Tag Archives: Tufts University

Help Me

Organize Your Mind, Organize Your Life: Train Your Brain to Get More Done in Less Time by Paul Hammerness, M.D., and Margaret Moore, with John Hanc (Harlequin, $16.95, 272 pages)

Situations Matter: Understanding How Context Transforms Your World by Sam Sommers (Riverhead Hardcover, $25.95, 304 pages)

Often the focus of self-help books is the reader’s feelings of discomfort, inadequacy or anger.   That said, the two books reviewed here are pragmatic and filled with specific science-based ideas formulated by well-respected professionals in their respective fields.

The first book, Organize Your Mind, Organize Your Life: Train Your Brain to Get More Done in Less Time, was written by the team of Harvard Medical School psychiatrist Paul Hammerness, M.D., Margaret Moore, a certified wellness coach and cofounder of Harvard’s Institute of Coaching with assistance from John Hanc, an associate professor of journalism and communications at the New York Institute of Technology.   The premise of Organize Your Mind is that daily stress is produced by too much to do and this overload, in turn, produces a sense of helplessness.   The book looks at how your conscious actions can bring about a sense of mastery and control to daily life as well as assist in long-range planning.

Each area discussed is introduced by Dr. Hammerness in what he calls “The Rules of Order.”   Each of the rules is about brain functioning and how it relates to ones’ actions and feelings.   The six rules are followed by pragmatic action steps outlined by Coach Margaret.   Accompanying each rule are highlighted sidebars filled with explanations and contextual comments that enhance the reader’s experience.   Dr. Hammerness includes suggestions for readers whose issues extend beyond the scope of the book.   He takes a kindly attitude and suggests that there are situations where professional help beyond that offered in the book is indicated.

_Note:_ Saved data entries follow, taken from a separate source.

(* ===== verification/Ls.v ===== *)
(** [sys_ls] of kernel/syscall/sysfs.c: the names of the current directory on the
    terminal.

    The state is the file system with its machine, as for directories, and the bytes
    the terminal has got.  The array [name] lies behind the format in the memory that
    [print] reads. *)
From S2P Require Import Prelude Bytes CString Machine BlockIO Fs Inode Dir Printf Sysfs.

Section ls.
Context {S : Type} {IO : BlockIO S}.

Definition lst : Type := @ist S * list Z.
Definition LM : Type → Type := M lst.
Definition on_fs {A} (m : M (@ist S) A) : LM A := zoom fst (λ x s, (x, s.2)) m.
Definition on_pr {A} (m : PR A) : LM A :=
  zoom (λ s, (bmach s.1.1, s.2)) (λ x s, ((bset_mach x.1 s.1.1, s.1.2), x.2)) m.
(** [print(fmt, name)]. *)
Definition print_name (fmt name : list Z) : LM unit := on_pr (print (fmt ++ name) 0 [Z.of_nat (length fmt)]).
Definition fmt_name : list Z := [37; 115; 32; 0].
Definition fmt_end : list Z := [10; 0].

(** [while (k != cnt)] over the entries [dt] from number [j] on; an entry outside the
    block is a fault, so that [BSIZE / SZDENTRY] rounds are enough. *)
Fixpoint ls_entries (fuel : nat) (d : list Z) (j : nat) (k : Z) (name : list Z) : LM (list Z) :=
  match fuel with
  | O => fault
  | Datatypes.S fuel =>
    if k =? dt_cnt d then ret name else
    let! c := deref (λ _, ld 0 (dt_name j d)) in
    if negb (c =? 0) then
      let! name := deref (λ _, arr_copy (dt_name j d) name) in
      print_name fmt_name name ;;
      ls_entries fuel d (Datatypes.S j) (u64 (k + 1)) name
    else ls_entries fuel d (Datatypes.S j) k name
  end.
(** The loop over the blocks of [cur], from block [i] with [n] left. *)
Fixpoint ls_blocks (cur n : nat) (i : Z) (name : list Z) : LM (list Z) :=
  match n with
  | O => ret name
  | Datatypes.S n =>
    let! b := on_fs (data_block_get cur i) in
    let! d := on_fs (data_of b) in
    let! name := ls_entries (Datatypes.S DENTRY_MAXCNT_PER_BLOCK) d 1 0 name in
    on_fs (lift (brelse b)) ;;
    ls_blocks cur n (i + 1) name
  end.
Definition sys_ls (fs : fs_struct) : LM Z :=
  let name := replicate (DLENGTH + 1) 0 in
  let! cur := deref (λ _, fs_cwd fs) in
  let! a := on_fs (inode_at cur) in
  let! name := ls_blocks cur (Z.to_nat (iblock_cnt (i_di a))) 0 name in
  print_name fmt_end name ;;
  ret 0.

(** ** What it prints *)

(** The names of a block and of [n] blocks of a directory, in order. *)
Definition block_names (d : list Z) (js : list nat) : list (list Z) := (λ j, name_of (dt_name j d)) <$> List.filter (live d) js.
Fixpoint dir_names (disk : Z → list Z) (ib : list Z) (n : nat) (i : Z) : list (list Z) :=
  match n with
  | O => []
  | Datatypes.S n =>
    match file_block disk ib i with
    | Some e => block_names (disk e) (seq 1 DENTRY_MAXCNT_PER_BLOCK)
    | None => []
    end ++ dir_names disk ib n (i + 1)
  end.
(** Every name and a space behind it. *)
Definition listing (l : list (list Z)) : list Z := concat ((λ w, w ++ [32]) <$> l).
Lemma listing_app l l' : listing (l ++ l') = listing l ++ listing l'.
Proof. unfold listing. by rewrite fmap_app, concat_app. Qed.

Lemma listing_cons w l : listing (w :: l) = w ++ [32] ++ listing l.
Proof. unfold listing. cbn [fmap list_fmap concat]. by rewrite <- app_assoc. Qed.

(** The array [name] is a string whatever is copied into it. *)
Definition name_arr (name : list Z) : Prop := length name = (DLENGTH + 1)%nat ∧ bytes_ok name ∧ name !! DLENGTH = Some 0.
Lemma name_arr_copy w name : name_arr name → length w = DLENGTH → bytes_ok w →
  arr_copy w name = Some (w ++ [0]) ∧ name_arr (w ++ [0]).
Proof.
  intros (Hl & Hb & Hz) Hw Hbw. split.
  - unfold arr_copy. rewrite decide_True by (rewrite Hl; lia). f_equal. unfold blit. rewrite take_0. cbn [app Nat.add]. f_equal.
    apply list_eq. intros x. rewrite lookup_drop, Hw. destruct x as [|x]; [by rewrite Nat.add_0_r|].
    cbn. apply lookup_ge_None_2. lia.
  - split_and!; [rewrite length_app, Hw; done|by apply bytes_ok_app; split; [|constructor; [lia|constructor]]|].
    by rewrite lookup_app_r, Hw, Nat.sub_diag by lia.
Qed.
Lemma name_of_split w : ∃ r, w ++ [0] = name_of w ++ 0 :: r ∧ Forall (λ v, v ≠ 0) (name_of w).
Proof.
  induction w as [|c w (r & E & F)]; [by exists []|]. cbn. destruct (Z.eqb_spec c 0) as [->|Hc].
  - exists (w ++ [0]). done.
  - exists r. cbn. rewrite E. split; [done|by constructor].
Qed.
Lemma name_string w pre : cstr_at (length pre) (name_of w) (pre ++ w ++ [0]).
Proof.
  destruct (name_of_split w) as (r & -> & F). split; [done|]. unfold slice. rewrite drop_app_length.
  change (0 :: r) with ([0] ++ r). rewrite app_assoc. rewrite take_app_length'; [done|]. by rewrite length_app.
Qed.

Implicit Types (s : S) (l : list inode).
Lemma on_fs_ok {A} (m : M (@ist S) A) x y a o : m x = Ok a y → on_fs m (x, o) = Ok a (y, o).
Proof. intros E. unfold on_fs, zoom. cbn. by rewrite E. Qed.
(** One call of [print]: the machine ends where it started, but for an interrupt that
    was waiting. *)
Lemma print_name_ok fmt name w strs d s l o : bytes_ok (fmt ++ name) → cstr_at 0 w (fmt ++ name) → (length fmt < 8)%nat →
  (∀ a v, strs a = Some v → 0 ≤ a ∧ cstr_at (Z.to_nat a) v (fmt ++ name)) →
  render strs w [Z.of_nat (length fmt)] = Some d → bio_ok s →
  ∃ s', print_name fmt name ((s, l), o) = Ok tt ((s', l), o ++ d) ∧ io_step keep s s'.
Proof.
  intros Hb Hw Hf Hs Hr Hok. exists (bset_mach (touch (bmach s)) s). split; [|by apply mach_step; [|apply touch_frame]].
  unfold print_name, on_pr, zoom. cbn [fst snd].
  rewrite (print_run (fmt ++ name) strs 0 w [Z.of_nat (length fmt)] (bmach s) o d); [done|done|done|by apply ok_quiet|done| |done].
  split; [cbn; lia|]. constructor; [|constructor]. rewrite i64_id by lia. lia.
Qed.
Lemma format_at w r : Forall (λ v, v ≠ 0) w → cstr_at 0 w ((w ++ [0]) ++ r).
Proof. intros F. split; [done|]. unfold slice. rewrite drop_0. by rewrite take_app_length' by (rewrite length_app; done). Qed.
Lemma print_entry w s l o : bytes_ok w → bio_ok s →
  ∃ s', print_name fmt_name (w ++ [0]) ((s, l), o) = Ok tt ((s', l), o ++ name_of w ++ [32]) ∧ io_step keep s s'.
Proof.
  intros Hb Hok. apply (print_name_ok fmt_name (w ++ [0]) [37; 115; 32] (λ a, if a =? 4 then Some (name_of w) else None)); [| |cbn; lia| |done|done].
  - apply bytes_ok_app. split; [repeat constructor; lia|]. apply bytes_ok_app. split; [done|repeat constructor; lia].
  - apply (format_at [37; 115; 32]). repeat constructor; lia.
  - intros a v. destruct (Z.eqb_spec a 4) as [->|]; [|done]. intros [= <-]. split; [lia|]. apply (name_string w fmt_name).
Qed.
Lemma live_none d js : countb (live d) js = 0%nat → List.filter (live d) js = [].
Proof. induction js as [|j js IH]; [done|]. cbn. destruct (live d j); [done|exact IH]. Qed.
Lemma ls_entries_S fuel d j k name : ls_entries (Datatypes.S fuel) d j k name =
  if k =? dt_cnt d then ret name else
  let! c := deref (λ _, ld 0 (dt_name j d)) in
  if negb (c =? 0) then
    let! name := deref (λ _, arr_copy (dt_name j d) name) in
    print_name fmt_name name ;;
    ls_entries fuel d (Datatypes.S j) (u64 (k + 1)) name
  else ls_entries fuel d (Datatypes.S j) k name.
Proof. done. Qed.
Lemma ls_entries_spec d n j k name s l o : length d = BSIZE → bytes_ok d → name_arr name → bio_ok s →
  (j + n ≤ Datatypes.S DENTRY_MAXCNT_PER_BLOCK)%nat → 0 ≤ k → k + Z.of_nat (countb (live d) (seq j n)) = dt_cnt d → dt_cnt d < 2 ^ 64 →
  ∃ s' name', ls_entries (Datatypes.S n) d j k name ((s, l), o) = Ok name' ((s', l), o ++ listing (block_names d (seq j n))) ∧
    io_step keep s s' ∧ name_arr name'.
Proof.
  intros Hl Hb. revert j k name s o. induction n as [|n IH]; intros j k name s o Hn Hok Hj Hk Hc Hlt; rewrite ls_entries_S; cbn [seq countb] in *.
  - rewrite (proj2 (Z.eqb_eq _ _)) by lia. exists s, name. rewrite app_nil_r. split_and!; [done|by apply io_step_refl|done].
  - pose proof (dt_name_length d j Hl ltac:(lia)) as Hnl. destruct (live_first d j Hnl) as (c & Ec & Hlive).
    destruct (Z.eqb_spec k (dt_cnt d)) as [He|He].
    { exists s, name. split_and!; [|by apply io_step_refl|done]. unfold block_names. rewrite live_none; [by rewrite app_nil_r|].
      cbn [countb]. destruct (live d j); lia. }
    unfold ld at 1. rewrite Ec. go. unfold block_names. cbn [List.filter]. rewrite Hlive in Hc |- *. revert Hc. destruct (c =? 0); cbn [negb]; intros Hc.
    + destruct (IH (Datatypes.S j) k name s o) as (s' & name' & E & R); [done|done|lia|done|lia|done|]. exists s', name'. split; [exact E|exact R].
    + destruct (name_arr_copy (dt_name j d) name Hn Hnl ltac:(by apply bytes_ok_take, bytes_ok_drop)) as [Ea Ha]. rewrite Ea. go.
      destruct (print_entry (dt_name j d) s l o) as (s1 & E1 & St1); [by apply bytes_ok_take, bytes_ok_drop|done|]. run E1.
      assert (u64 (k + 1) = k + 1) as -> by (apply Z.mod_small; lia).
      destruct (IH (Datatypes.S j) (k + 1) (dt_name j d ++ [0]) s1 (o ++ name_of (dt_name j d) ++ [32])) as (s' & name' & E & St & R); [done|apply St1|lia|lia|lia|done|].
      exists s', name'. split_and!; [|by eapply io_step_ext, io_step_trans, St; [|exact St1]|done].
      rewrite E. cbn [fmap list_fmap]. by rewrite listing_cons, <- !app_assoc.
Qed.

Context (sb : superblock) (WF : sb_wf sb).
Lemma dir_names_step s s' ib n i : io_step keep s s' → dir_blocks_ok sb s ib n i →
  dir_names (bio_disk s') ib n i = dir_names (bio_disk s) ib n i.
Proof.
  intros St. revert i. induction n as [|n IH]; intros i H; [done|]. cbn [dir_names].
  destruct (H i ltac:(lia)) as (e & E1 & E2 & E3 & E4 & E5). destruct (data_blk_range sb WF e E2) as (_ & ? & _).
  rewrite (file_block_step sb WF s s' ib i St (λ Hd x Hx, proj1 (E5 Hd x Hx))), E1, (st_disk _ _ _ St) by done.
  unfold keep. rewrite IH; [done|]. intros k Hk. apply H. lia.
Qed.
Lemma dir_block_cnt d : dir_block_ok d → dt_cnt d < 2 ^ 64.
Proof.
  intros [_ ->]. pose proof (countb_le (live d) (seq 1 DENTRY_MAXCNT_PER_BLOCK)) as H. rewrite length_seq in H.
  change DENTRY_MAXCNT_PER_BLOCK with 31%nat in *. lia.
Qed.
Lemma ls_blocks_spec cur a n i name s l o : slot_of sb l cur a → 0 ≤ i → dir_blocks_ok sb s (di_iblock (i_di a)) n i →
  bio_ok s → room 1 s → name_arr name →
  ∃ s' name', ls_blocks cur n i name ((s, l), o) =
      Ok name' ((s', l), o ++ listing (dir_names (bio_disk s) (di_iblock (i_di a)) n i)) ∧ io_step keep s s' ∧ name_arr name'.
Proof.
  intros Hs. revert i name s o. induction n as [|n IH]; intros i name s o Hi Hdir Hok Hr Hn.
  { exists s, name. split_and!; [cbn; by rewrite app_nil_r|by apply io_step_refl|done]. }
  destruct (Hdir i ltac:(lia)) as (e & E1 & E2 & E3 & E4 & E5). cbn [ls_blocks dir_names]. rewrite E1.
  destruct (data_block_get_spec sb WF cur i s l a e Hs Hi Hok Hr E1) as (b & s1 & Eb & O);
    [by apply (data_readable sb WF)|intros Hd x Hx; destruct (E5 Hd x Hx); by apply (data_readable sb WF)|].
  run (on_fs_ok _ _ _ _ o Eb). destruct (owns_data _ _ _ _ _ _ O) as (Hbd & _ & [Hbl Hbb] & _).
  run (on_fs_ok _ _ _ _ o (data_of_ok b s1 l _ Hbd)).
  destruct (ls_entries_spec (bio_disk s e) DENTRY_MAXCNT_PER_BLOCK 1 0 name s1 l o) as (s2 & name2 & En & St2 & Hn2);
    [done|done|done|apply O|lia|lia|by rewrite (proj2 E4)|by apply dir_block_cnt|]. run En.
  destruct (owns_brelse _ _ _ _ _ _ (owns_step _ _ _ _ _ _ _ _ O St2) eq_refl) as (s3 & E3' & St3 & _).
  erewrite (bind_ok (on_fs (lift (brelse b)))); [|by apply on_fs_ok, lift_ok]. cbn beta.
  assert (St : io_step keep s s3) by (by eapply io_step_ext, St3).
  assert (Hdir' : dir_blocks_ok sb s (di_iblock (i_di a)) n (i + 1)) by (intros k Hk; apply Hdir; lia).
  destruct (IH (i + 1) name2 s3 (o ++ listing (block_names (bio_disk s e) (seq 1 DENTRY_MAXCNT_PER_BLOCK)))) as (s4 & name4 & E4' & St4 & Hn4);
    [lia|by eapply dir_blocks_step|apply St|by eapply io_step_room|done|].
  exists s4, name4. split_and!; [|by eapply io_step_ext, io_step_trans, St4; [|exact St]|done].
  etransitivity; [exact E4'|]. rewrite (dir_names_step s s3) by done. by rewrite listing_app, app_assoc.
Qed.
(** [sys_ls] prints every name of the current directory once, each with a space behind
    it, in the order of the entries, and then ends the line.  It returns 0; the files,
    the inodes and the buffers somebody holds stay as they are. *)
Theorem sys_ls_lists fs cur a s l o : fs_cwd fs = Some cur → slot_of sb l cur a →
  dir_blocks_ok sb s (di_iblock (i_di a)) (Z.to_nat (iblock_cnt (i_di a))) 0 → bio_ok s → room 1 s →
  ∃ s', sys_ls fs ((s, l), o) = Ok 0 ((s', l), o ++
      listing (dir_names (bio_disk s) (di_iblock (i_di a)) (Z.to_nat (iblock_cnt (i_di a))) 0) ++ [10]) ∧ io_step keep s s'.
Proof.
  intros Hc Hs Hdir Hok Hr. unfold sys_ls. rewrite Hc. go. run (on_fs_ok _ _ _ _ o (inode_at_ok cur s l a (proj1 Hs))).
  destruct (ls_blocks_spec cur a (Z.to_nat (iblock_cnt (i_di a))) 0 (replicate (DLENGTH + 1) 0) s l o) as (s1 & name & E & St & Hn & Hnb & _);
    [done|lia|done|done|done| |].
  { split_and!; [apply length_replicate|apply bytes_ok_replicate|done]. }
  run E. destruct (print_name_ok fmt_end name [10] (λ _, None) [10] s1 l (o ++
      listing (dir_names (bio_disk s) (di_iblock (i_di a)) (Z.to_nat (iblock_cnt (i_di a))) 0))) as (s2 & E2 & St2);
    [apply bytes_ok_app; split; [repeat constructor; lia|done]|apply (format_at [10]); repeat constructor; lia|cbn; lia|done|done|apply St|].
  run E2. exists s2. split; [by rewrite <- app_assoc|]. by eapply io_step_ext, io_step_trans, St2; [|exact St].
Qed.
End ls.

The chapters and rules are cumulative which allows the reader to follow along and build skills.   The tone of the authors’ writing is non-judgmental, realistic and yet not a buddy-buddy one.   There are really good puns scattered in the text.   Alas, this reviewer is not able to quote any of them as an advance uncorrected proof was provided by the publisher.

Highly recommended.

The second book, Situations Matter: Understanding How Context Transforms Your World was written by Sam Sommers, a remarkably young-looking psychology professor at Tufts University.   Sommers is also an expert witness who is called upon to testify as to whether actions and statements are racially motivated or merely meaningful descriptors that may be admitted as evidence in court proceedings.

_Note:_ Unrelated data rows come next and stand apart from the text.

(* ===== verification/TermResults.v ===== *)
(** Results on the terminal: what is typed, edited and read, what is written, and the
    cases the code gets wrong, with runs on concrete states. *)
From S2P Require Import Prelude Bytes CString Machine Printf Pipe Uart Console Boot.

(** ** Typing and reading *)


Section terminal.
Context {U : Type} {UM : UserMem U} (mem : list Z) (strs : Strs).



End terminal.

(** A read that asks for less than the part of a wrapped text before the end of the
    ring copies that whole part, more than the reader asked for, and then computes the
    length of the second part below zero and reads on behind the ring. *)
Theorem console_read_overrun {U} {UM : UserMem U} c (u : U) udst len m o : con_wf c → c_w c < c_r c → 0 < len < 128 - c_r c →
  accessible u udst (128 - Z.to_nat (c_r c)) →
  ∃ u', console_read_body udst len (acq L_console m, (c, (o, u))) = Fault (acq L_console m, (c, (o, u'))) ∧
    stored_at u u' udst (drop (Z.to_nat (c_r c)) (c_buf c)) ∧ len < Z.of_nat (length (drop (Z.to_nat (c_r c)) (c_buf c))).
Proof.
  intros W Hrw Hlen Ha. pose proof (cw_buf c W) as Hb. pose proof (cw_r c W) as Hr.
  assert (Hd : length (drop (Z.to_nat (c_r c)) (c_buf c)) = (128 - Z.to_nat (c_r c))%nat) by (rewrite length_drop, Hb; done).
  destruct (con_out_ok u udst (drop (Z.to_nat (c_r c)) (c_buf c)) (acq L_console m) c o) as (u' & E & Hs); [by rewrite Hd|].
  exists u'. split; [by apply read_short|]. split; [done|]. rewrite Hd. lia.
Qed.

(** The buffer for escape sequences has 8 bytes and no test. *)
Lemma escape_overflow {U} {UM : UserMem U} mem strs tasks ch c o (u : U) m : quiet m → c_tflag c = true → c_i c = 8 → length (c_tb c) = 8%nat →
  32 ≤ ch ≤ 126 → do_console_irq mem strs tasks ch (m, (c, (o, u))) = Fault (acq L_console m, (c, (o, u))).
Proof.
  intros Hq Ht Hi Hl Hc. unfold do_console_irq. rewrite (proj2 (Z.eqb_neq ch 27)), (proj2 (Z.eqb_neq ch 127)), (proj2 (Z.eqb_neq ch 13)), (proj2 (Z.eqb_neq ch 10)) by lia.
  cbn [orb]. rewrite (proj2 (Z.leb_le 32 ch)), (proj2 (Z.leb_le ch 126)) by lia. cbn [andb].
  unfold console_putc. rewrite get_console by done. go. cbn [fst snd]. rewrite Ht. cbn [negb].
  unfold push_tb, upd_con. rewrite bind_assoc. unfold bind at 1, update. cbn [fst snd]. unfold zst, st. rewrite Hi, Hl. done.
Qed.

(** ** A line *)

Definition umem : flat := replicate 200 0.
Lemma umem_access n va : 0 ≤ va → va + Z.of_nat n ≤ 200 → accessible umem va n.
Proof.
  intros Hv Hn k Hk. change (is_Some (flat_byte umem (va + k))). unfold flat_byte. rewrite decide_True by lia. apply lookup_lt_is_Some_2. change (length umem) with 200%nat. lia.
Qed.
(** The text ["abc"] wraps at the end of the ring; one byte is asked for. *)
Definition con_wrap : con :=
  set_cr 126 (set_cw 1 (set_cbuf (<[126%nat := 97]> (<[127%nat := 98]> (<[0%nat := 99]> (c_buf con0)))) con0)).
Lemma con_wrap_wf : con_wf con_wrap.
Proof. split; [cbn; rewrite CBS_128; lia|cbn; rewrite CBS_128; lia|reflexivity]. Qed.
Lemma console_read_overrun_witness : ∃ u', console_read_body 3 1 (acq L_console mach0, (con_wrap, ([], umem))) =
  Fault (acq L_console mach0, (con_wrap, ([], u'))) ∧ stored_at umem u' 3 [97; 98].
Proof.
  destruct (console_read_overrun con_wrap umem 3 1 mach0 [] con_wrap_wf) as (u' & E & Hs & _).
  - cbn. lia.
  - cbn. lia.
  - apply umem_access; [lia|]. cbn. lia.
  - exists u'. exact (conj E Hs).
Defined.

(** ** Output *)

Definition ust0 (lsr : list bool) : ust := MkUst (replicate UBUF 0) [] lsr.
(** The bytes of the user at address 0: 40 bytes, more than a piece. *)
Definition text40 : list Z := replicate 40 65.
Definition mem40 : flat := text40 ++ replicate 160 66.
Lemma mem40_holds : holds mem40 0 text40.
Proof.
  intros k Hk. change (flat_byte mem40 (0 + Z.of_nat k) = text40 !! k). unfold flat_byte. rewrite decide_True by lia.
  rewrite Z.add_0_l, Nat2Z.id. exact (lookup_app_l text40 (replicate 160 66) k Hk).
Qed.
(** The line is busy at the third byte. *)
Definition write_run : outcome (@ustate flat) (option uwait) :=
  uart_chunks (chunk_fuel 40) 0 40 (acq L_tx mach0, (ust0 [true; true; false], mem40)).
Definition write_wait : uwait := MkUwait 0 40 32 2.
Lemma write_slept : alone mem40 0 text40 [] (Some write_wait) (state_of write_run).2.1.
Proof.
  eapply (al_start mem40 0 text40 [] mach0 0 (ust0 [true; true; false]) (Some write_wait) (state_of write_run).1);
    [apply mach0_sleep|reflexivity|apply Nat.lt_0_succ|apply length_replicate|reflexivity|]. vm_compute. reflexivity.
Qed.
Lemma uart_write_sends_witness : (∃ k, u_out (state_of write_run).2.1 = [] ++ take k text40) ∧
  ∃ m' us', uart_continue write_wait (acq L_tx mach0, (MkUst (u_buf (state_of write_run).2.1) (u_out (state_of write_run).2.1) [], mem40)) =
    Ok None (m', (us', mem40)) ∧ u_out us' = [] ++ text40.
Proof.
  destruct (uart_write_sends mem40 0 text40 [] (Some write_wait) (state_of write_run).2.1 mem40_holds) as [H1 H2].
  - cbn. lia.
  - exact write_slept.
  - split; [exact H1|]. apply (H2 mach0 0%nat); [apply mach0_sleep|reflexivity|apply Nat.lt_0_succ].
Defined.
(** Task 0 writes "AA", then task 1 writes "BB". *)
Lemma mem40_part n : (n ≤ 40)%nat → holds mem40 0 (take n text40).
Proof. intros Hn k Hk. rewrite length_take in Hk. rewrite lookup_take_lt by lia. apply mem40_holds. lia. Qed.
Lemma mem40_b : holds mem40 40 [66; 66].
Proof. intros k Hk. cbn in Hk. destruct k as [|[|k]]; [reflexivity|reflexivity|lia]. Qed.
Lemma uart_write_race_witness : ∃ w m1' us1 m2' us2 m3' us3,
  uart_chunks (chunk_fuel 2) 0 2 (acq L_tx mach0, (ust0 [false], mem40)) = Ok (Some w) (m1', (us1, mem40)) ∧
  uart_chunks (chunk_fuel 2) 40 2 (acq L_tx mach0, (us1, mem40)) = Ok None (m2', (us2, mem40)) ∧
  uart_continue w (acq L_tx mach0, (us2, mem40)) = Ok None (m3', (us3, mem40)) ∧ u_out us3 = [66; 66; 66; 66].
Proof.
  exact (uart_write_race mem40 mem40 0 40 [65; 65] [66; 66] mach0 0 mach0 0 mach0 0 (ust0 [false])
    (mem40_part 2 ltac:(lia)) mem40_b eq_refl ltac:(cbn; unfold UBUF; lia) eq_refl eq_refl mach0_sleep eq_refl (Nat.lt_0_succ _)
    mach0_sleep eq_refl (Nat.lt_0_succ _) mach0_sleep eq_refl (Nat.lt_0_succ _)).
Defined.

This book is an excellent complement to Organize Your Mind that can be best appreciated if read as a follow-up in the reader’s self-improvement strategy.   Sommers makes good use of scientific findings to support his conclusions.   However, his assertion is that introspection will not bring someone to discover the means to the life they wish to have.   Rather, his focus is on the ways that environmental influences assert significant power over the decisions people make and the actions they take every day.   Watchfulness and awareness of the context (location, group or ethnic background) in which one finds one’s self can lead to a significantly different outcome, such as summoning police assistance, questioning odd behavior or just realizing that people mindlessly parrot what they think is true.   An excellent parallel can be made with reference to Malcolm Gladwell’s books, particularly Tipping Point.   Several of the studies he cites are common to both books.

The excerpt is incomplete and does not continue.